PROVIDED MATERIAL:

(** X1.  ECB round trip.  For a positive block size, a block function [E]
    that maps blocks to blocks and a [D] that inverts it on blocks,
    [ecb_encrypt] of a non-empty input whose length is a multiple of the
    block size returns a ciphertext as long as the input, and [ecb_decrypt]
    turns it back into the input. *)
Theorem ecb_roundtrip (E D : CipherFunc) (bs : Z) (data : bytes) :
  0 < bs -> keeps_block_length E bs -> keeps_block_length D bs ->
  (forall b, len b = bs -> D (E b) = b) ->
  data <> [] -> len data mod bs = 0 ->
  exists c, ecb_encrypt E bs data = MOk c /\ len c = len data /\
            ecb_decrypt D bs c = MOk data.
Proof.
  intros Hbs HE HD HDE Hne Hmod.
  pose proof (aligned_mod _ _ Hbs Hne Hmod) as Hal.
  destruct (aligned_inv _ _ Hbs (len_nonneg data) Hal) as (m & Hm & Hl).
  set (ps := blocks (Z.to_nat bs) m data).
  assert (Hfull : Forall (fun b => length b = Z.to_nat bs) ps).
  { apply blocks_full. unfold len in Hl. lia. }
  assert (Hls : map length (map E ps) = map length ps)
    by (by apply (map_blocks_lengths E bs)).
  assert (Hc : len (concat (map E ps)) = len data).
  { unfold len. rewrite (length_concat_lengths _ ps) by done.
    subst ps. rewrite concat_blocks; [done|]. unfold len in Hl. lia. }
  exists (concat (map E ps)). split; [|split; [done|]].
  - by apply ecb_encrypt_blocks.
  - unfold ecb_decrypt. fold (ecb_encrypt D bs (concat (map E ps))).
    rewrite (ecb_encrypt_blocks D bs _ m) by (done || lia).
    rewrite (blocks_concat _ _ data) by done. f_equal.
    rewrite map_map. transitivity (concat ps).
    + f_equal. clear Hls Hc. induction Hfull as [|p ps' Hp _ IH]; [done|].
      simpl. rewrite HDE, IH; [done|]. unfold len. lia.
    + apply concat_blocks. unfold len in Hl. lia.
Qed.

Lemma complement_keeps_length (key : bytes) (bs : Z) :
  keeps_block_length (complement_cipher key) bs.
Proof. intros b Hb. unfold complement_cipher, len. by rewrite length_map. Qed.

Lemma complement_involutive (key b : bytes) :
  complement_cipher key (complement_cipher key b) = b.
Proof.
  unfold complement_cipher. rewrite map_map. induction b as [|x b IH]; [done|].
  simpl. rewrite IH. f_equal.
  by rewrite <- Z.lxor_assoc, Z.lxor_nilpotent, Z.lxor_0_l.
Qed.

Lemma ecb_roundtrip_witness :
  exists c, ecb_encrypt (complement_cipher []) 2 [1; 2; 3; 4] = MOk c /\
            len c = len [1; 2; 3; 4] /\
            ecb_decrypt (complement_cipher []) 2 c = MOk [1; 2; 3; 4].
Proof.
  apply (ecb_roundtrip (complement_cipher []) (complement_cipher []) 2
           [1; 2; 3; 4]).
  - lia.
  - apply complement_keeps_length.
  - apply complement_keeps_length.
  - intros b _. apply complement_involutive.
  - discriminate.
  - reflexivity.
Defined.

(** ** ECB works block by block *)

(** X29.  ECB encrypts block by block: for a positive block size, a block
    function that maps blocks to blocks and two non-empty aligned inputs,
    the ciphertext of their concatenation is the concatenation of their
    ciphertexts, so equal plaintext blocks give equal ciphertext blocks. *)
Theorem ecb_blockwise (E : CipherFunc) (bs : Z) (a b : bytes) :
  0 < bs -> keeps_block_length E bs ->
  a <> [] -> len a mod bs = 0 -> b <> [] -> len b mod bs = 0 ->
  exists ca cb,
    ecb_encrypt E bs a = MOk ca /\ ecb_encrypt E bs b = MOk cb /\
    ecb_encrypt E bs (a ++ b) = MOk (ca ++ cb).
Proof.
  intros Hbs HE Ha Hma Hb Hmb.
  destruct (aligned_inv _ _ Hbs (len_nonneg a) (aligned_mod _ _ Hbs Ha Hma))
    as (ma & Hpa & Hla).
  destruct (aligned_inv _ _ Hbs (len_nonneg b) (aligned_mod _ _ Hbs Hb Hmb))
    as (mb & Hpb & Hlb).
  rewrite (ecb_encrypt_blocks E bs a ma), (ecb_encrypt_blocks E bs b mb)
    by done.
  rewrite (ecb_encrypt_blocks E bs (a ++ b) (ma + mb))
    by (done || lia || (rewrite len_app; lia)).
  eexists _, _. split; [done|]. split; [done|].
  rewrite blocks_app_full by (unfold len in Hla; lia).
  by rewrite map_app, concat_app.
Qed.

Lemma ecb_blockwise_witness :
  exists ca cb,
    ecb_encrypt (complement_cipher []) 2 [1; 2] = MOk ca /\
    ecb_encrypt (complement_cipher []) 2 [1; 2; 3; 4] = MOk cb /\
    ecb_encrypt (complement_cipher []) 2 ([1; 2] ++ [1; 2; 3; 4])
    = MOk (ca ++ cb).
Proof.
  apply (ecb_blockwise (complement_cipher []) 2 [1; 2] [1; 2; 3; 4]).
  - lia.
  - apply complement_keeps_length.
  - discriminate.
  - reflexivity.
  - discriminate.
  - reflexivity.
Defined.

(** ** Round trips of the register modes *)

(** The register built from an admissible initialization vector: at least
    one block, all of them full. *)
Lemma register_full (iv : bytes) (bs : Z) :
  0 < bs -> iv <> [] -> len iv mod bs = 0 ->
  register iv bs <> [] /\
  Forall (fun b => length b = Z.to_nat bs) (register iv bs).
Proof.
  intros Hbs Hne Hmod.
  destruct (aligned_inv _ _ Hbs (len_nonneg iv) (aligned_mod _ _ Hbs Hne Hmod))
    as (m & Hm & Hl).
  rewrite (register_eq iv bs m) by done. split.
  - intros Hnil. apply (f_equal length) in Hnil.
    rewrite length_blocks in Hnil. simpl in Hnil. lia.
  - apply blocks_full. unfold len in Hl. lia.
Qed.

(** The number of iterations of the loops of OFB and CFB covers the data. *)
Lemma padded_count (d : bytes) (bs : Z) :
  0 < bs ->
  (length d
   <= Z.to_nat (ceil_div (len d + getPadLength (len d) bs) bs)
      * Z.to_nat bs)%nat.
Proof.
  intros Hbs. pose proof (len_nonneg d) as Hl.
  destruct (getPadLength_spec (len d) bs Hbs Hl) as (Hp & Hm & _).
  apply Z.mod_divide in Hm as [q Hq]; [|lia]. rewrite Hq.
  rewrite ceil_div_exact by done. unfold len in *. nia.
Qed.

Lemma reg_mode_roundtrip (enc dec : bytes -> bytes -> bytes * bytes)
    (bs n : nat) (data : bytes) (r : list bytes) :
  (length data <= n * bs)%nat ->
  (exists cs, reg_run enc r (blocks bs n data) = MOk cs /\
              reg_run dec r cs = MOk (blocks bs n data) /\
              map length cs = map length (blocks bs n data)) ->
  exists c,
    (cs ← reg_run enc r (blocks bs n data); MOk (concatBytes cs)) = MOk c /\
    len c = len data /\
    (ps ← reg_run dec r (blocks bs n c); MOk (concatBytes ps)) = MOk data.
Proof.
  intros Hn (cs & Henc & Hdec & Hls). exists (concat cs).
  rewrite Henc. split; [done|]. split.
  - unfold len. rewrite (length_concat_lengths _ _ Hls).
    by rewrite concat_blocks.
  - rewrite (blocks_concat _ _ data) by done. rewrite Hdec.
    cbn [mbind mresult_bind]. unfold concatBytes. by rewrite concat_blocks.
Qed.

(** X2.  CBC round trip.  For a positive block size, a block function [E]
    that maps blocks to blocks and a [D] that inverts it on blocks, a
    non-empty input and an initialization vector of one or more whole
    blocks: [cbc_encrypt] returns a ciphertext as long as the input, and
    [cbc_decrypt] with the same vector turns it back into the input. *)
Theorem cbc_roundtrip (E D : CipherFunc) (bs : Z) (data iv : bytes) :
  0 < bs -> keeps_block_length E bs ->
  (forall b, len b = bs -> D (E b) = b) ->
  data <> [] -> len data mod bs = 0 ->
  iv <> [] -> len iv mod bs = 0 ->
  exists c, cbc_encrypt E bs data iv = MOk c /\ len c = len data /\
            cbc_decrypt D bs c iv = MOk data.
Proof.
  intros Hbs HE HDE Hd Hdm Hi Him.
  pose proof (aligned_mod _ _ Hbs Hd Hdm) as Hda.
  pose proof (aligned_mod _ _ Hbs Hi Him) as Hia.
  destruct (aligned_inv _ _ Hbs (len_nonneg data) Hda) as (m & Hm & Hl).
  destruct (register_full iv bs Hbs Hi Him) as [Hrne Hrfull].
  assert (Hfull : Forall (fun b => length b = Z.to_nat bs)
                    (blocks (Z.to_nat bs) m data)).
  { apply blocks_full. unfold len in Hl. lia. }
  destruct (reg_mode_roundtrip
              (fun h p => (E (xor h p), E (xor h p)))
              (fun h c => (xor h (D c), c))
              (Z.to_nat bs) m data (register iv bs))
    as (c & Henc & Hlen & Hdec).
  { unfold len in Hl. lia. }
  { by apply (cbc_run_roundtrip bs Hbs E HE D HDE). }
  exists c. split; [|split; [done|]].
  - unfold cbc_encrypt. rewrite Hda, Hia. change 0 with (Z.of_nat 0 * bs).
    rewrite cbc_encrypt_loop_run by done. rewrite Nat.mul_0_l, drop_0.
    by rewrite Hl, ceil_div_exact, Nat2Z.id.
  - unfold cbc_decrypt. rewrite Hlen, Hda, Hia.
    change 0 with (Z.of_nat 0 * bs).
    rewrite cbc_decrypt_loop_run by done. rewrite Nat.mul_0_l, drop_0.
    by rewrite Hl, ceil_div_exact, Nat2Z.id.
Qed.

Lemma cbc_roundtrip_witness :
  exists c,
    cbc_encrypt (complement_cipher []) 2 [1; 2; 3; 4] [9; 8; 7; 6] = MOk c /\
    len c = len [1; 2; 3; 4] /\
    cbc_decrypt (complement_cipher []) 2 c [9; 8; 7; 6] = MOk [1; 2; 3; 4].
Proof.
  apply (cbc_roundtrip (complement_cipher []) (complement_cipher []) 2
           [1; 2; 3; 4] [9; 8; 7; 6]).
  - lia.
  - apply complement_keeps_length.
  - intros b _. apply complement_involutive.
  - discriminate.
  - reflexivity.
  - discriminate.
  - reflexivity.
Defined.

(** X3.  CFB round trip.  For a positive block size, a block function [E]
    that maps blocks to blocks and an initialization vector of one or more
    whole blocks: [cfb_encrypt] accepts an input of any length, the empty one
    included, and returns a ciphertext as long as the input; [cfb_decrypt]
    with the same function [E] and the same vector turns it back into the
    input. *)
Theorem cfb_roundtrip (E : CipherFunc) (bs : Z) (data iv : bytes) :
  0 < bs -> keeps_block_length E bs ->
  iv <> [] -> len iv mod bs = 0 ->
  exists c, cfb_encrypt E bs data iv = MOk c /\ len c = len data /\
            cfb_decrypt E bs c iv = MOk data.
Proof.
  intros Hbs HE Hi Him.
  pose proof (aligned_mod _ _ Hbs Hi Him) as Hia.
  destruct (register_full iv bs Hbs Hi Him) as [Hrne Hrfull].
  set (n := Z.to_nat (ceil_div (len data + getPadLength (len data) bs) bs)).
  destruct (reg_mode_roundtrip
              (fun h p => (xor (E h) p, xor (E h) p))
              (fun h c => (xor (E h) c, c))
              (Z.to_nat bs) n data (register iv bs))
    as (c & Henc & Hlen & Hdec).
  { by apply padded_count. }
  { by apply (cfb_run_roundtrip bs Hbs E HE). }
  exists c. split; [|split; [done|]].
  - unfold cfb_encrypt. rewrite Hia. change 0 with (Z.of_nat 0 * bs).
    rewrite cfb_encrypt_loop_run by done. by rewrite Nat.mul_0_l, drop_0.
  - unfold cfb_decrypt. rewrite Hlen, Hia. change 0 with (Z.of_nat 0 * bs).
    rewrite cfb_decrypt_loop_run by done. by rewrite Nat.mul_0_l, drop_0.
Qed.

TASK INSTRUCTIONS:
Out of the data above, give again only the lines starting at the one holding "0 < bs -> keeps_block_length E bs -> keeps_block_length" and ending at the one holding "Proof. intros b", unchanged.

SOLVED PROBLEM:
  0 < bs -> keeps_block_length E bs -> keeps_block_length D bs ->
  (forall b, len b = bs -> D (E b) = b) ->
  data <> [] -> len data mod bs = 0 ->
  exists c, ecb_encrypt E bs data = MOk c /\ len c = len data /\
            ecb_decrypt D bs c = MOk data.
Proof.
  intros Hbs HE HD HDE Hne Hmod.
  pose proof (aligned_mod _ _ Hbs Hne Hmod) as Hal.
  destruct (aligned_inv _ _ Hbs (len_nonneg data) Hal) as (m & Hm & Hl).
  set (ps := blocks (Z.to_nat bs) m data).
  assert (Hfull : Forall (fun b => length b = Z.to_nat bs) ps).
  { apply blocks_full. unfold len in Hl. lia. }
  assert (Hls : map length (map E ps) = map length ps)
    by (by apply (map_blocks_lengths E bs)).
  assert (Hc : len (concat (map E ps)) = len data).
  { unfold len. rewrite (length_concat_lengths _ ps) by done.
    subst ps. rewrite concat_blocks; [done|]. unfold len in Hl. lia. }
  exists (concat (map E ps)). split; [|split; [done|]].
  - by apply ecb_encrypt_blocks.
  - unfold ecb_decrypt. fold (ecb_encrypt D bs (concat (map E ps))).
    rewrite (ecb_encrypt_blocks D bs _ m) by (done || lia).
    rewrite (blocks_concat _ _ data) by done. f_equal.
    rewrite map_map. transitivity (concat ps).
    + f_equal. clear Hls Hc. induction Hfull as [|p ps' Hp _ IH]; [done|].
      simpl. rewrite HDE, IH; [done|]. unfold len. lia.
    + apply concat_blocks. unfold len in Hl. lia.
Qed.

Lemma complement_keeps_length (key : bytes) (bs : Z) :
  keeps_block_length (complement_cipher key) bs.
Proof. intros b Hb. unfold complement_cipher, len. by rewrite length_map. Qed.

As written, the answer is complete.